(** A pattern that needs a character of [bad] leaves a text without such
    characters as it is. *)
Lemma re_sub_plain (bad : ascii -> bool) (r : re) (repl : mstate -> str) (s : str) :
  needs bad r = true -> forallb (fun c => negb (bad c)) s = true ->
  re_sub r repl s = s.
Proof.
  intros Hn Hs. apply re_sub_no_hit. intros a b p -> .
  destruct (exec r p b) as [m|] eqn:E; [exfalso|reflexivity].
  apply exec_lang in E as (w & L & -> & _).
  destruct (needs_sound _ Hn L) as (c & Hc & Hb).
  rewrite forallb_forall in Hs.
  assert (Hin : In c (a ++ w ++ rest m)).
  { apply in_or_app. right. apply in_or_app. now left. }
  apply Hs in Hin. rewrite Hb in Hin. discriminate.
Qed.

(** [re.sub] brings only characters of the text and of the replacements. *)
Lemma scan_forall (P : ascii -> Prop) (r : re) (repl : mstate -> str) :
  (forall p t m, exec r p t = Some m -> Forall P t -> Forall P (repl m)) ->
  forall s p skip, Forall P s -> Forall P (flat_map (emit repl) (scan r p s skip)).
Proof.
  intros H. induction s as [|c s IH]; intros p skip Hs.
  - destruct skip; [|constructor]. simpl.
    destruct (exec r p []) as [m|] eqn:E; [|constructor].
    simpl. rewrite app_nil_r. now apply (H _ _ _ E).
  - destruct skip as [|k]; [|inversion Hs; now apply IH].
    cbn [scan]. destruct (exec r p (c :: s)) as [m|] eqn:E.
    + cbn [flat_map emit]. apply Forall_app. split; [now apply (H _ _ _ E)|].
      rewrite flat_map_app. apply Forall_app. inversion Hs; subst. split.
      * destruct (Nat.eqb _ 0); simpl; auto.
      * now apply IH.
    + cbn [flat_map emit]. inversion Hs; subst.
      constructor; [assumption|now apply IH].
Qed.

Lemma re_sub_forall (P : ascii -> Prop) (r : re) (repl : mstate -> str) (s : str) :
  (forall p t m, exec r p t = Some m -> Forall P t -> Forall P (repl m)) ->
  Forall P s -> Forall P (re_sub r repl s).
Proof. intros H Hs. rewrite re_sub_emit. now apply scan_forall. Qed.

(** Replacing a character everywhere leaves none of it. *)
Lemma replace_char_gone (c : ascii) (new s : str) :
  Forall (fun x => x <> c) new -> Forall (fun x => x <> c) (replace [c] new s).
Proof.
  intros Hn. unfold replace.
  induction s as [|x s IH]; [constructor|].
  cbn [replace_go]. destruct (startswith [c] (x :: s)) eqn:E.
  - apply Forall_app. split; [exact Hn|exact IH].
  - constructor; [|exact IH]. intros ->. simpl in E.
    rewrite Ascii.eqb_refl in E. destruct s; discriminate.
Qed.

Lemma tag_name_plain (names : list str) (u : str) :
  Forall no_newline names -> lang (Alts (map lit names)) u -> no_newline u.
Proof.
  intros Hf L. apply lang_alts in L as (r & Hin & L).
  apply in_map_iff in Hin as (x & <- & Hx). apply lang_lit in L. subst u.
  rewrite Forall_forall in Hf. now apply Hf.
Qed.

Lemma backref_tag (r : re) (names : list str) (p : option ascii) (t : str) (m : mstate) :
  group_bodies 1 r = [Alts (map lit names)] -> Forall no_newline names ->
  exec r p t = Some m -> no_newline (backref 1 m).
Proof.
  intros Hg Hf E. unfold backref. destruct (group 1 m) as [u|] eqn:G; [|constructor].
  apply exec_lang in E as (w & _ & _ & Hc).
  destruct (Hc _ _ G) as (b & Hb & L). rewrite Hg in Hb.
  destruct Hb as [<-|[]]. now apply (@tag_name_plain names).
Qed.

Lemma no_newline_b (s : str) :
  forallb (fun x => negb (Ascii.eqb x newline)) s = true -> no_newline s.
Proof.
  intros H. apply Forall_forall. intros x Hx ->.
  rewrite forallb_forall in H. apply H in Hx.
  rewrite Ascii.eqb_refl in Hx. discriminate.
Qed.

(** X18: the HTML that the filter gives is on one line: every line break
    of the text has become a break tag or has been dropped next to a list,
    a rule or a quotation, and no replacement brings a new one. *)
Theorem md_to_html_one_line (text : str) : no_newline (md_to_html text).
Proof.
  unfold md_to_html. destruct (negb (nonempty text)); [constructor|].
  cbv zeta.
  apply re_sub_forall.
  { intros p t m _ _. now apply no_newline_b. }
  apply re_sub_forall.
  { intros p t m E _. unfold br_after.
    apply Forall_app. split; [now apply no_newline_b|].
    apply Forall_app. split; [|now apply no_newline_b].
    apply (@backref_tag br_after_re ["ul"; "ol"; "blockquote"] p t m);
      [reflexivity| |exact E].
    repeat constructor; discriminate. }
  apply re_sub_forall.
  { intros p t m E _. unfold br_before.
    apply Forall_app. split; [now apply no_newline_b|].
    apply (@backref_tag br_before_re ["ul"; "ol"; "hr"; "blockquote"] p t m);
      [reflexivity| |exact E].
    repeat constructor; discriminate. }
  apply replace_char_gone. now apply no_newline_b.
Qed.

Lemma plain_no_newline (text : str) :
  forallb (fun c => negb (markup c)) text = true -> ~ contains [newline] text.
Proof.
  intros H (u & v & ->). rewrite forallb_forall in H.
  assert (Hin : In newline (u ++ [newline] ++ v)).
  { apply in_or_app. right. now left. }
  apply H in Hin. discriminate.
Qed.

(** X19: a text without the characters that the filter gives a meaning to
    (the number sign, the hyphen, the greater-than and less-than signs, the
    asterisk, the digits and the line break) is returned as it is. *)
Theorem md_to_html_plain (text : str) :
  forallb (fun c => negb (markup c)) text = true -> md_to_html text = text.
Proof.
  intros H. unfold md_to_html. destruct text as [|c text]; [reflexivity|].
  cbn [nonempty negb]. cbv zeta.
  set (t := c :: text) in *.
  repeat (rewrite (fun r repl Hn => @re_sub_plain markup r repl t Hn H)
            by (vm_compute; reflexivity)).
  rewrite replace_absent; [|discriminate|now apply plain_no_newline].
  repeat (rewrite (fun r repl Hn => @re_sub_plain markup r repl t Hn H)
            by (vm_compute; reflexivity)).
  reflexivity.
Qed.

Lemma md_to_html_plain_witness :
  md_to_html "The accused was acquitted." = "The accused was acquitted.".
Proof. apply md_to_html_plain. reflexivity. Defined.

End HtmlFacts.


(** * Pagination and the classifying queries *)

Module PageFacts.
Import Analytics PyStrFacts.
Local Open Scope Z_scope.

Lemma firstn_add_skip {A : Type} (a b : nat) (l : list A) :
  firstn (a + b) l = firstn a l ++ firstn b (skipn a l).
Proof.
  revert l. induction a as [|a IH]; intros l; [reflexivity|].
  destruct l as [|x l]; simpl; [now rewrite firstn_nil|].
  f_equal. apply IH.
Qed.

Lemma fits64_spec (n : Z) : fits64 n = true <-> - 2 ^ 63 <= n < 2 ^ 63.
Proof. unfold fits64. rewrite andb_true_iff, Z.leb_le, Z.ltb_lt. tauto. Qed.

(** The call for a page of a positive size, within the range of the
    parameters. *)
Lemma get_page (A : Type) (selection : list A) (page page_size : Z) :
  0 < page_size < 2 ^ 63 -> - 2 ^ 63 <= (page - 1) * page_size < 2 ^ 63 ->
  get_paginated_records selection page page_size
  = Some (PageResult
            (firstn (Z.to_nat page_size)
                    (skipn (Z.to_nat ((page - 1) * page_size)) selection))
            (Z.of_nat (length selection)) page page_size
            ((Z.of_nat (length selection) + page_size - 1) / page_size)).
Proof.
  intros Hs Ho. unfold get_paginated_records, limit_offset.
  assert (F1 : fits64 page_size = true) by (apply fits64_spec; lia).
  assert (F2 : fits64 ((page - 1) * page_size) = true) by (now apply fits64_spec).
  rewrite F1, F2. cbn [andb negb].
  destruct (Z.ltb_spec page_size 0); [lia|].
  destruct (Z.eqb_spec page_size 0); [lia|]. reflexivity.
Qed.

Lemma pages_prefix (A : Type) (selection : list A) (page_size : Z) (k : nat) :
  0 < page_size -> Z.of_nat k * page_size < 2 ^ 63 ->
  flat_map (fun p => page_rows selection (Z.of_nat p) page_size) (seq 1 k)
  = firstn (k * Z.to_nat page_size) selection.
Proof.
  intros Hs. induction k as [|k IH]; intros Hk; [reflexivity|].
  rewrite seq_S, flat_map_app, IH by nia.
  cbn [flat_map]. rewrite app_nil_r. unfold page_rows.
  rewrite get_page by nia. cbn [cases].
  replace (Z.to_nat ((Z.of_nat (1 + k) - 1) * page_size))
    with (k * Z.to_nat page_size)%nat by nia.
  replace (S k * Z.to_nat page_size)%nat
    with (k * Z.to_nat page_size + Z.to_nat page_size)%nat by lia.
  now rewrite firstn_add_skip.
Qed.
───
▶ _The problem_: Look through the records and copy down every line that holds "inversion".

▶ _Solution to this problem_:
  - destruct skip as [|k]; [|inversion Hs; now apply IH].
      rewrite flat_map_app. apply Forall_app. inversion Hs; subst. split.
    + cbn [flat_map emit]. inversion Hs; subst.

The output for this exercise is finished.